ポケモンGOが2016年に登場したとき、それはまさに革命だった。現実世界を舞台にポケモンを探し、捕まえ、バトルを楽しむ。スマートフォンを片手に街へ繰り出すこの体験は、ゲームの枠を超えた社会現象となった。しかし、実はポケモンGOは単なるゲームではなかったようだ――。

 最近の発表によると、プレイヤーたちはゲームを楽しむ一方で、知らぬ間にAIが現実世界を学習する手助けをしていたというのだ。

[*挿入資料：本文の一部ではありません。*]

(** * FridgeChef: the image-to-structured-data pipeline

    A shallow embedding of the two Convex backend modules of the
    application, [convex/fridge.ts] and [convex/recipes.ts], together with
    the parts of the JavaScript runtime and of the Convex platform their
    handlers rely on.

    - [Js]      strings as sequences of UTF-16 code units, the string
                methods the handlers call, and the values [JSON.parse]
                can return;
    - [Convex]  exceptions, the document store, argument validators;
    - [Fridge]  [convex/fridge.ts];
    - [Recipes] [convex/recipes.ts];
    - [App]     the deployment: both modules, their scheduled jobs, and
                the operations a client or the scheduler can trigger. *)

From Stdlib Require Import ZArith NArith QArith String Ascii DecimalString Lia.
From stdpp Require Import base option list sorting gmap.

Set Default Proof Using "Type".
Set Warnings "-register-all".

(** ** JavaScript strings and values *)

Module Js.
Local Open Scope N_scope.

(** A string is a sequence of UTF-16 code units; [length] is the [.length]
    of the source. *)
Abbreviation jsstring := (list N).

(** A literal of ASCII characters. *)
Definition lit (s : string) : jsstring :=
  N_of_ascii <$> list_ascii_of_string s.

Definition LF : N := 10.        (* '\n' *)
Definition bullet : N := 8226.  (* U+2022 *)
Definition dash : N := 45.      (* '-' *)
Definition star : N := 42.      (* '*' *)
Definition dot : N := 46.       (* '.' *)
Definition colon : N := 58.     (* ':' *)

(** [\s] of a regular expression and the characters [trim] removes:
    WhiteSpace and LineTerminator of ECMA-262. *)
Definition is_space (c : N) : bool :=
  ((9 <=? c) && (c <=? 13)) || (c =? 32) || (c =? 160) || (c =? 5760)
  || ((8192 <=? c) && (c <=? 8202)) || (c =? 8232) || (c =? 8233)
  || (c =? 8239) || (c =? 8287) || (c =? 12288) || (c =? 65279).

(** [\d] *)
Definition is_digit (c : N) : bool := (48 <=? c) && (c <=? 57).

Fixpoint drop_while {A : Type} (p : A → bool) (l : list A) : list A :=
  match l with
  | [] => []
  | x :: l' => if p x then drop_while p l' else l
  end.

Definition trimStart (s : jsstring) : jsstring := drop_while is_space s.
Definition trimEnd (s : jsstring) : jsstring :=
  reverse (drop_while is_space (reverse s)).
Definition trim (s : jsstring) : jsstring := trimEnd (trimStart s).

(** [s.split(sep)] for a separator of one code unit: never empty, and
    [split sep [] = [[]]]. *)
Fixpoint split (sep : N) (s : jsstring) : list jsstring :=
  match s with
  | [] => [[]]
  | c :: s' =>
      if c =? sep then [] :: split sep s'
      else match split sep s' with
           | l :: ls => (c :: l) :: ls
           | [] => [[c]]
           end
  end.

(** [ls.join(sep)] *)
Fixpoint join (sep : N) (ls : list jsstring) : jsstring :=
  match ls with
  | [] => []
  | [l] => l
  | l :: ls' => l ++ sep :: join sep ls'
  end.

Fixpoint startsWith (s p : jsstring) {struct p} : bool :=
  match p, s with
  | [], _ => true
  | _ :: _, [] => false
  | a :: p', b :: s' => (a =? b) && startsWith s' p'
  end.

Fixpoint includes (s sub : jsstring) : bool :=
  startsWith s sub ||
  match s with
  | [] => false
  | _ :: s' => includes s' sub
  end.

(** [toLowerCase]: the letters A-Z go to a-z. Outside ASCII the two code
    points whose lower case contains an ASCII letter are mapped as Unicode
    does (U+0130 to "i" followed by U+0307, the Kelvin sign U+212A to "k");
    every other code unit is kept, its lower case has no ASCII letter and
    so is not seen by the ASCII keyword searches of the handlers. *)
Definition lower_unit (c : N) : jsstring :=
  if (65 <=? c) && (c <=? 90) then [c + 32]
  else if c =? 304 then [105; 775]
  else if c =? 8490 then [107]
  else [c].

Definition toLowerCase (s : jsstring) : jsstring := s ≫= lower_unit.

(** [s.slice(0, n)] and [a.slice(0, n)] *)
Definition slice0 {A} (n : nat) (l : list A) : list A := take n l.

(** JavaScript truthiness of a string, and of a string-or-null. *)
Definition truthy (s : jsstring) : bool :=
  match s with [] => false | _ => true end.

Definition truthy_opt (s : option jsstring) : bool :=
  match s with Some s => truthy s | None => false end.

(** The values [JSON.parse] can return. The number carried by [Num] stands
    for the parsed double; the handlers only ever compare one with 0. *)
Inductive value :=
| Null
| Bool (b : bool)
| Num (x : Q)
| Str (s : jsstring)
| Arr (xs : list value)
| Obj (fields : list (jsstring * value)).

(** Own properties of an object, in insertion order. *)
Fixpoint obj_get (k : jsstring) (fs : list (jsstring * value)) : option value :=
  match fs with
  | [] => None
  | (k', v) :: fs' => if decide (k' = k) then Some v else obj_get k fs'
  end.

Fixpoint obj_set (k : jsstring) (v : value) (fs : list (jsstring * value))
  : list (jsstring * value) :=
  match fs with
  | [] => [(k, v)]
  | (k', v') :: fs' =>
      if decide (k' = k) then (k, v) :: fs' else (k', v') :: obj_set k v fs'
  end.

End Js.

(** ** The Convex platform, as the handlers see it *)

Module Convex.
Import Js.

(** What a handler can throw. *)
Inductive exn :=
| Error (msg : string)       (* throw new Error(msg) *)
| TypeError                  (* property of null or undefined, call of a non-function *)
| SyntaxError                (* JSON.parse *)
| RequestFailed              (* a rejected call of the inference client *)
| ArgumentValidationError    (* arguments refused by a function's validators *)
| DocumentNotFound.          (* db.patch or db.delete of an id with no document *)

Inductive result (A : Type) :=
| Ok (a : A)
| Throw (e : exn).
Arguments Ok {A} a.
Arguments Throw {A} e.

#[global] Instance result_ret : MRet result := λ A a, Ok a.
#[global] Instance result_bind : MBind result := λ A B f m,
  match m with
  | Ok a => f a
  | Throw e => Throw e
  end.

(** [try { body } catch (e) { handler }] *)
Definition try_catch {A} (body : result A) (handler : exn → result A) : result A :=
  match body with
  | Ok a => Ok a
  | Throw e => handler e
  end.

Abbreviation Id := nat.
Abbreviation UserId := nat.
Abbreviation StorageId := nat.

(** [v.union(v.literal("processing"), v.literal("completed"), v.literal("failed"))] *)
Inductive Status := processing | completed | failed.

#[global] Instance Status_eq_dec : EqDecision Status.
Proof. solve_decision. Defined.
(** * clang-tidy-visualizer: process scheduler and diagnostic text parser

    A shallow embedding of the core of the extension:
    - [ProcessUtils] (executeCommand, executeParallel, splitArray),
    - [ClangTidyRunner.runParallel] (batching, result mapping),
    - [TextParser] (header regex, line state machine, enrichment),
    - the failure check of [runClangTidyAnalysis] in extension.ts.

    JavaScript strings are modelled as [string], a sequence of 8-bit code
    units (the Latin-1 range of UTF-16).  Line and column numbers are
    doubles ([JS.number]); the job count of the settings is a rational;
    counts, indices, times and exit codes are exact integers. *)

From Stdlib Require Import ZArith QArith.QArith_base QArith.Qround.
From Stdlib Require Import QArith.Qminmax.
From Stdlib Require Import Ascii String List Lia Bool DecimalString.
From stdpp Require Import base list strings gmap.
Import ListNotations.

#[local] Open Scope string_scope.
#[local] Open Scope list_scope.
#[local] Open Scope nat_scope.

(* ===================================================================== *)
(** ** Exceptions *)
(* ===================================================================== *)

Module Exn.

(** The outcome of a call that may throw; the payload of [Thrown] is
    the error message. *)
Inductive outcome (A : Type) : Type :=
| Returned (a : A)
| Thrown (msg : string).
Arguments Returned {A} a.
Arguments Thrown {A} msg.

(** [try { body } catch (error) { handler(error) }] *)
Definition try_catch {A : Type} (body : outcome A)
           (handler : string -> outcome A) : outcome A :=
  match body with
  | Returned a => Returned a
  | Thrown msg => handler msg
  end.

End Exn.

(* ===================================================================== *)
(** ** JavaScript string primitives used by the sources *)
(* ===================================================================== *)

Module JS.
(** * Xero payroll automation: a shallow embedding of the reconciliation core

    The development follows the Python sources:
    - [src/models.py]            value objects and their constructor checks,
    - [src/api_server.py]        [cap_regular_hours_in_parsed_data],
    - [src/consolidator.py]      [DataConsolidator],
    - [src/timesheet_builder.py] [TimesheetBuilder],
    - [src/validation.py]        [EmployeeMatcher],
    - [config/settings.py]       the matching thresholds.

    Modelling conventions.
    - A Python [float] holding hours, rates or scores is an exact rational
      ([Q]); comparisons are the numeric ones ([Qle_bool], [Qeq_bool]) and
      equality of amounts is [==].  Rounding error, infinities and NaN are
      outside the model.
    - A [datetime.date] is its proleptic ordinal ([Z], as given by
      [date.toordinal()]); [isoformat()] is an injective rendering of it and
      is left implicit.
    - A [str] is a [string] over 8-bit code points.  [str.strip],
      [str.split] and [str.lower] are written out for that range.
    - A function that raises returns [Err]; one that mutates [self]
      takes and returns the object's state. *)

From Stdlib Require Import ZArith QArith Qminmax Qround Lqa Lia List Bool Ascii String Permutation Sorted OrderedTypeEx.
From stdpp Require Import gmap strings.
Import ListNotations.

Local Open Scope Z_scope.
Local Open Scope string_scope.
Local Open Scope list_scope.

(** ** Results of fallible code *)

Inductive result (E A : Type) : Type :=
| Ok (a : A)
| Err (e : E).
Arguments Ok {E A} a.
Arguments Err {E A} e.

Definition bind {E A B : Type} (r : result E A) (k : A -> result E B) : result E B :=
  match r with
  | Ok a => k a
  | Err e => Err e
  end.

Notation "'do' x <- r ; k" := (bind r (fun x => k))
  (at level 10, x name, r at level 100, k at level 200).
Notation "'check' c 'else' e ; k" := (if c then k else Err e)
  (at level 10, c at level 100, e at level 100, k at level 200).

(** Monadic map over a list: stops at the first element that raises. *)
Fixpoint mapM {E A B : Type} (f : A -> result E B) (l : list A) : result E (list B) :=
  match l with
  | [] => Ok []
  | x :: l' => do y <- f x; do ys <- mapM f l'; Ok (y :: ys)
  end.

(** ** Numbers *)

Definition Qltb (x y : Q) : bool := negb (Qle_bool y x).

(** ** Strings: the parts of [str] the code relies on *)

(** [str.isspace] on one character: TAB..CR, FS..US and the space. *)
Definition is_space (c : ascii) : bool :=
  let n := nat_of_ascii c in
  ((9 <=? n)%nat && (n <=? 13)%nat) || ((28 <=? n)%nat && (n <=? 32)%nat).

Fixpoint lstrip (s : string) : string :=
  match s with
  | EmptyString => EmptyString
  | String c s' => if is_space c then lstrip s' else s
  end.

Fixpoint rstrip (s : string) : string :=
  match s with
  | EmptyString => EmptyString
  | String c s' =>
      match rstrip s' with
      | EmptyString => if is_space c then EmptyString else String c EmptyString
      | r => String c r
      end
  end.

(** [s.strip()] *)
Definition strip (s : string) : string := rstrip (lstrip s).

(** Python truthiness of a [str]. *)
Definition truthy (s : string) : bool :=
  match s with EmptyString => false | _ => true end.

(** [not s or not s.strip()] *)
Definition blank (s : string) : bool := negb (truthy s) || negb (truthy (strip s)).

Fixpoint all_space (s : string) : bool :=
  match s with
  | EmptyString => true
  | String c s' => is_space c && all_space s'
  end.

(** [c.lower()] for one character. *)
Definition lower_char (c : ascii) : ascii :=
  let n := nat_of_ascii c in
  if ((65 <=? n)%nat && (n <=? 90)%nat) then ascii_of_nat (n + 32) else c.

Fixpoint lower (s : string) : string :=
  match s with
  | EmptyString => EmptyString
  | String c s' => String (lower_char c) (lower s')
  end.

(** [s.split()]: maximal runs of non-whitespace characters.  [cur] is
    the token being read, in reverse. *)
Fixpoint rev_string (acc s : string) : string :=
  match s with
  | EmptyString => acc
  | String c s' => rev_string (String c acc) s'
  end.

Fixpoint split_aux (cur : string) (s : string) : list string :=
  match s with
  | EmptyString =>
      match cur with EmptyString => [] | _ => [rev_string EmptyString cur] end
  | String c s' =>
      if is_space c then
        match cur with
        | EmptyString => split_aux EmptyString s'
        | _ => rev_string EmptyString cur :: split_aux EmptyString s'
        end
      else split_aux (String c cur) s'
  end.

Definition split (s : string) : list string := split_aux EmptyString s.

(** ** Dates *)

Definition date := Z.

(** ** [models.py] *)

Inductive HourType := REGULAR | OVERTIME | TRAVEL | HOLIDAY.

Definition HourType_eqb (a b : HourType) : bool :=
  match a, b with
  | REGULAR, REGULAR | OVERTIME, OVERTIME | TRAVEL, TRAVEL | HOLIDAY, HOLIDAY => true
  | _, _ => false
  end.

(** [HourType.value] *)
Definition HourType_value (h : HourType) : string :=
  match h with
  | REGULAR => "REGULAR"
  | OVERTIME => "OVERTIME"
  | TRAVEL => "TRAVEL"
  | HOLIDAY => "HOLIDAY"
  end.
(** * Quiz-game REST service ([src/app.js]): model and properties

    The service is an Express application over three JSON documents
    ([users], [questions], [game-runs]).  Every route handler is embedded
    as a function from the document store (and the request data the handler
    looks at) to a response and, where the handler writes, the new store.

    Conventions of the embedding:
    - a JS object used as a dictionary is a [gmap string _];
    - a JS number that comes out of [JSON.parse] is a rational (every
      finite double is one); integer-valued record fields are [Z];
    - [uuidv4()] and [new Date().getTime()] are inputs of the handler
      that calls them;
    - an uncaught JS exception is the completion [Throw]. *)

From Stdlib Require Import ZArith QArith String Lqa.
From stdpp Require Import gmap strings list fin_maps.

Local Open Scope string_scope.
Local Open Scope Z_scope.

(** ** JSON values, as produced by [express.json()] / [JSON.parse] *)

#[warnings="-register-all"]
Inductive json : Type :=
  | JNull
  | JBool (b : bool)
  | JNumber (q : Q)
  | JString (s : string)
  | JArray (l : list json)
  | JObject (m : gmap string json).

(** [Math.trunc] on a rational. *)
Definition trunc (q : Q) : Z := Z.quot (Qnum q) (Zpos (Qden q)).

(** [correctAnswer === answerIndex] where the left side is an integer
    number: strict equality never converts, so only a number can be equal. *)
Definition strict_equals (n : Z) (v : json) : bool :=
  match v with
  | JNumber q => Qeq_bool (inject_Z n) q
  | _ => false
  end.

(** ** Records of the three collections *)

Module User.
Record t : Type := mk { userName : string; password : string }.
End User.

Module Question.
Record t : Type := mk {
  id : string;
  question : string;
  options : list string;
  correctAnswer : Z
}.

(** The JS object [JSON.parse] builds for a question record. *)
Definition to_object (q : t) : gmap string json :=
  <["id" := JString (id q)]>
    (<["question" := JString (question q)]>
       (<["options" := JArray (JString <$> options q)]>
          (<["correctAnswer" := JNumber (inject_Z (correctAnswer q))]> ∅))).
End Question.

Module GameRun.
Record t : Type := mk {
  id : string;
  userName : string;
  createdAt : Z;
  responses : gmap string json
}.

(** [gameRun.responses = value] *)
Definition set_responses (value : gmap string json) (g : t) : t :=
  mk (id g) (userName g) (createdAt g) value.
End GameRun.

開発元のナイアンティック(Niantic)は、「Large Geospatial Model(LGM)」と呼ばれるAI駆動の地理空間データベースを構築しており、これが次世代の拡張現実(AR)、ロボティクス、さらには軍事システムにも応用できる可能性があるという。

 つまり、プレイヤーがピカチュウを育てているつもりが、実はナイアンティックのAIを鍛えていたのだ。

ポケモンGOの裏側で進行していたAIマッピング

 ポケモンGOの成功は、ナイアンティックの技術力の高さを証明した。もともとGoogleの一部門として誕生したナイアンティックは、位置情報ゲーム「Ingress」でARマッピングの実験を行っていたが、ポケモンGOによってその技術は大衆化した。プレイヤーたちは街中を歩き、ポケストップを訪れ、バトルを繰り広げる。だが、その過程で集められた情報は、AIが現実世界を理解するための貴重なデータとして活用されていたのだ。

 ナイアンティックが開発したLGMは、人工知能が地球上のあらゆる場所を「認識」できるようにする仕組みだ。これにより、AIは単なる3Dマップを作るだけでなく、都市のレイアウトを把握し、建物や木々を識別し、さらには過去のデータをもとに「この先に何があるか」を予測できるようになる。

 LGMの基盤となっているのは、ナイアンティックの「Visual Positioning System(VPS)」だ。このVPSは5000万以上のニューラルネットワークと150兆以上のパラメータを駆使しており、すでに世界中の100万以上の地点で稼働している。プレイヤーたちは単にポケモンを捕まえているようで、実はこの巨大なAI地図を知らぬ間に支えていたのだ。